Saved entries
<<<<

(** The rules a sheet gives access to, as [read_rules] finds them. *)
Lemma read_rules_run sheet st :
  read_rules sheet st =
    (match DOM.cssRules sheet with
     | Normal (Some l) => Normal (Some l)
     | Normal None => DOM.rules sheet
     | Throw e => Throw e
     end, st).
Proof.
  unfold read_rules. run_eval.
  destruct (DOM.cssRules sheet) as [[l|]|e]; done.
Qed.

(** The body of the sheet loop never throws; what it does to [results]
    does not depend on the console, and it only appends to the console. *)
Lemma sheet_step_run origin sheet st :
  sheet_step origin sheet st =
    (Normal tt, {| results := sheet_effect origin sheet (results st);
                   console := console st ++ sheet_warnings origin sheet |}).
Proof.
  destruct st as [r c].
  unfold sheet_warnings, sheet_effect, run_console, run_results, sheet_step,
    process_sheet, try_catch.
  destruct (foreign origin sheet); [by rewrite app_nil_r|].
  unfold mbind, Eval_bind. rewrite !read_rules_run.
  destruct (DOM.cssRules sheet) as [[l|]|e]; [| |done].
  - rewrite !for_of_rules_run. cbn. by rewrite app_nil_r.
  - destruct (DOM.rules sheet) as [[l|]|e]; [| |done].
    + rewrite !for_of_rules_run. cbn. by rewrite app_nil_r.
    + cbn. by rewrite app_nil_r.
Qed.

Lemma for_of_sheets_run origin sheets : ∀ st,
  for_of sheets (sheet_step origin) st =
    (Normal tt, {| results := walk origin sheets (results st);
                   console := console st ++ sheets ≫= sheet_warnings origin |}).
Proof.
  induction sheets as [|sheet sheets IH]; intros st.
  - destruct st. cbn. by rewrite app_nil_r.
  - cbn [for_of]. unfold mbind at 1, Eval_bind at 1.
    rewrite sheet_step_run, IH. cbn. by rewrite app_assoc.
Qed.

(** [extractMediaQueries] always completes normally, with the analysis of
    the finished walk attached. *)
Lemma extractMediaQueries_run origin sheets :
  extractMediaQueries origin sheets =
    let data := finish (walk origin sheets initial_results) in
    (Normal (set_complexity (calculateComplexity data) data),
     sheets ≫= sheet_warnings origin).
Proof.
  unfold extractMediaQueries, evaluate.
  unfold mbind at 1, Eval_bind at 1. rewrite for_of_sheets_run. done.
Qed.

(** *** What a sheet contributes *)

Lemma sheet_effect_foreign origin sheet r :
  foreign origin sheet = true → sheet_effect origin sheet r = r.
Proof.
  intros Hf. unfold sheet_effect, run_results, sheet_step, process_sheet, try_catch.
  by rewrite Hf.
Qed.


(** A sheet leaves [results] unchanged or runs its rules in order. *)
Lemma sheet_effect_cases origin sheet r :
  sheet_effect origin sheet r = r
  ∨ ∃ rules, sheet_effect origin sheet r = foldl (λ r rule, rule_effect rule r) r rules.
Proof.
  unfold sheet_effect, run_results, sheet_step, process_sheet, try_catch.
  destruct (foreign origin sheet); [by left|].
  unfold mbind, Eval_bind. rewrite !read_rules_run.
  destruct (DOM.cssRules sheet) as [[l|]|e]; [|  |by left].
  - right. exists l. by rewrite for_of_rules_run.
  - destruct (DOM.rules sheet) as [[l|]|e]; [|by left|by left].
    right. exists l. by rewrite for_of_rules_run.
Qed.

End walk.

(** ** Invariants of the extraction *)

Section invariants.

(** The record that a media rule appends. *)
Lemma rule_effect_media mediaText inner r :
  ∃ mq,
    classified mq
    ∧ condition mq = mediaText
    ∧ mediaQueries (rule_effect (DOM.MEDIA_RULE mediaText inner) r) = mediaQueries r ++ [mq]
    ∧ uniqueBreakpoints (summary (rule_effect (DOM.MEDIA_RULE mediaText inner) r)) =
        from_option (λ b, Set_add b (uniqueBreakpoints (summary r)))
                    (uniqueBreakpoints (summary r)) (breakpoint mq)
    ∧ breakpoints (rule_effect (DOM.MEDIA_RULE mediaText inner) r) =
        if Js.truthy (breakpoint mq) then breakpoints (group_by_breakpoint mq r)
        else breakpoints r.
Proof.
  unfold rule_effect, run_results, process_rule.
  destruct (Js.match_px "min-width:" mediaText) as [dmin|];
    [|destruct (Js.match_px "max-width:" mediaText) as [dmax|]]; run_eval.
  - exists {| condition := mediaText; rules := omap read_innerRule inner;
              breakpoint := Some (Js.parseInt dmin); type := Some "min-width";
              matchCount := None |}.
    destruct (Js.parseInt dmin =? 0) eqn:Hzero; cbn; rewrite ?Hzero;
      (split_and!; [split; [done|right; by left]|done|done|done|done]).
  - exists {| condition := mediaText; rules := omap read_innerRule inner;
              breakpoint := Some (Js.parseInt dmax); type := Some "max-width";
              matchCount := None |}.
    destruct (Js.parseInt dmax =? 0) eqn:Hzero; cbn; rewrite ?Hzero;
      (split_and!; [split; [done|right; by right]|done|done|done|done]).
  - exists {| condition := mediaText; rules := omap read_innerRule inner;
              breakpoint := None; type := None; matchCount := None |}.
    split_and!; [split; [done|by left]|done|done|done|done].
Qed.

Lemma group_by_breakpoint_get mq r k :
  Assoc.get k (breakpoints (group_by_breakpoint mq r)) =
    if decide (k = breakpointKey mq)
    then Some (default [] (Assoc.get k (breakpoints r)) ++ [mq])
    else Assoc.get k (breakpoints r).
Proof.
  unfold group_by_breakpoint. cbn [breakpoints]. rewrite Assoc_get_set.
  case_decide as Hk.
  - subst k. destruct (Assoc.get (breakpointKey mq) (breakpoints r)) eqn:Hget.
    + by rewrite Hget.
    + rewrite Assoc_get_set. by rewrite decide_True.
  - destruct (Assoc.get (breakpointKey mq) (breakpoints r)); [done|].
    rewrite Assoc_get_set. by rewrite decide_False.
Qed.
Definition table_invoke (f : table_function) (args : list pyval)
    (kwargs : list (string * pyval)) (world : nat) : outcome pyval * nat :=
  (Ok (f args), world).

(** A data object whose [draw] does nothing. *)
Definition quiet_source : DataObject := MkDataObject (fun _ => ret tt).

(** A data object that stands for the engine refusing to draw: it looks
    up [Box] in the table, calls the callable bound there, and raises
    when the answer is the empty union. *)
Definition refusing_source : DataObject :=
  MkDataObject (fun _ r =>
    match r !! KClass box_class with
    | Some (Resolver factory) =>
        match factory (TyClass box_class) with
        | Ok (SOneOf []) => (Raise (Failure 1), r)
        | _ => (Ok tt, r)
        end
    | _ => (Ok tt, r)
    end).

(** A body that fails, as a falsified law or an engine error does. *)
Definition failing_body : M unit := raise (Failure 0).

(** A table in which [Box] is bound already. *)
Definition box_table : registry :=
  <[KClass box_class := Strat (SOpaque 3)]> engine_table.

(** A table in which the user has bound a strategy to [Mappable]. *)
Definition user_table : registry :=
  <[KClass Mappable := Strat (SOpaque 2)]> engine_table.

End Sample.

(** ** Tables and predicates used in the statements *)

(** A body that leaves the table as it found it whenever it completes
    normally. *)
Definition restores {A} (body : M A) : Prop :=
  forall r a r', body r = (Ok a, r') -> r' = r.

>>>>

YOUR OBJECTIVE> If a line in the entries contains the word "split", copy that line out.

REPLY TO THE TASK>
      (split_and!; [split; [done|right; by left]|done|done|done|done]).
      (split_and!; [split; [done|right; by right]|done|done|done|done]).
    split_and!; [split; [done|by left]|done|done|done|done].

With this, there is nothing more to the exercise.